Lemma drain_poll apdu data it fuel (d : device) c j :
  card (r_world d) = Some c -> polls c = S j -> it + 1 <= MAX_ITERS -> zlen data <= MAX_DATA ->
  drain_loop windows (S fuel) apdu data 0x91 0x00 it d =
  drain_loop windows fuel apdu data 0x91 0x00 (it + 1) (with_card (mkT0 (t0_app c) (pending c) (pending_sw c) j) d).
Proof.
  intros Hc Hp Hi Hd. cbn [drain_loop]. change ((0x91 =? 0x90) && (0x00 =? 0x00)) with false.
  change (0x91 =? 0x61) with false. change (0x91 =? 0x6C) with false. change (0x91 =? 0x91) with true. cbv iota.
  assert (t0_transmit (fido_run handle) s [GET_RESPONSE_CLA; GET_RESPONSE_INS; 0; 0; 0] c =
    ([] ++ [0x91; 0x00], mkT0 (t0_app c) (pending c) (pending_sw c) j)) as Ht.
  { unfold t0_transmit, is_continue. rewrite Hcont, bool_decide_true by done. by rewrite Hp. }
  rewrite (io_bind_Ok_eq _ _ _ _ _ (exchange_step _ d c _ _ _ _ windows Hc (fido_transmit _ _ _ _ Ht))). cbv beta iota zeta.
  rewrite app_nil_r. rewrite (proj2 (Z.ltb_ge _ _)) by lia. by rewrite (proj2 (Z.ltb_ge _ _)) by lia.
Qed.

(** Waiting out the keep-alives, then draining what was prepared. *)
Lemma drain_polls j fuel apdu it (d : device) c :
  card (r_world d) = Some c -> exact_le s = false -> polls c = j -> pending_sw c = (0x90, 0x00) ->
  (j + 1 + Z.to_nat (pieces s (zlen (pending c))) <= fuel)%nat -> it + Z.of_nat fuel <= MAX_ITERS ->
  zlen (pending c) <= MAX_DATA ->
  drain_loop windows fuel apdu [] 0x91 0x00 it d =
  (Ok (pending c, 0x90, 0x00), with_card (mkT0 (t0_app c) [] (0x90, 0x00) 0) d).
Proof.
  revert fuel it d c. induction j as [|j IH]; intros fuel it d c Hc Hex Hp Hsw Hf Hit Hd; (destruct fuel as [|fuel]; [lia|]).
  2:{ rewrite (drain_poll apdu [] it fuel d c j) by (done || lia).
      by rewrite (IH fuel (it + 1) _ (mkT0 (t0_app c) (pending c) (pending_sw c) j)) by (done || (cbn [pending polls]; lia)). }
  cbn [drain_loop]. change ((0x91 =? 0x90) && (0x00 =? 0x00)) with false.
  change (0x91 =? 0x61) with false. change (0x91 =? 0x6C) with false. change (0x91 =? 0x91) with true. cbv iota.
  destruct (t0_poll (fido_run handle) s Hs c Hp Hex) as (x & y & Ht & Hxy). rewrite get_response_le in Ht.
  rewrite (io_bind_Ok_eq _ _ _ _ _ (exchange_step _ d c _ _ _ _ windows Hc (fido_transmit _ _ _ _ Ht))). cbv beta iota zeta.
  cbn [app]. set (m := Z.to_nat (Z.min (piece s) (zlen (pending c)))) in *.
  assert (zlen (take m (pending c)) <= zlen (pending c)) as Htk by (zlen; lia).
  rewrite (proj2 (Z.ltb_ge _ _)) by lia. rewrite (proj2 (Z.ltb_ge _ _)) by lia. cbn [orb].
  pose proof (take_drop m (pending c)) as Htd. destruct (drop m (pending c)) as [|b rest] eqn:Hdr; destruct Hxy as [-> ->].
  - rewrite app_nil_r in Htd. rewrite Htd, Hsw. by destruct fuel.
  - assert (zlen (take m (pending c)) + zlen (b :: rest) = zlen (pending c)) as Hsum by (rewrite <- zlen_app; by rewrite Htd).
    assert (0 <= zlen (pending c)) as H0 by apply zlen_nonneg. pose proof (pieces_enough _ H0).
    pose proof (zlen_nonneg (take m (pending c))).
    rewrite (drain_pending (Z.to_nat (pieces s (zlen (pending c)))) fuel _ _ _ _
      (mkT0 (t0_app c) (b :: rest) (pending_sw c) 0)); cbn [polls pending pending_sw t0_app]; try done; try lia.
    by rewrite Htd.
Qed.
== == ==
TASK DESCRIPTION ▸ When a line contains the string "windows", copy it from the records.

ANSWER FOR THIS EXERCISE ▸
  drain_loop windows (S fuel) apdu data 0x91 0x00 it d =
  drain_loop windows fuel apdu data 0x91 0x00 (it + 1) (with_card (mkT0 (t0_app c) (pending c) (pending_sw c) j) d).
  rewrite (io_bind_Ok_eq _ _ _ _ _ (exchange_step _ d c _ _ _ _ windows Hc (fido_transmit _ _ _ _ Ht))). cbv beta iota zeta.
  drain_loop windows fuel apdu [] 0x91 0x00 it d =
  rewrite (io_bind_Ok_eq _ _ _ _ _ (exchange_step _ d c _ _ _ _ windows Hc (fido_transmit _ _ _ _ Ht))). cbv beta iota zeta.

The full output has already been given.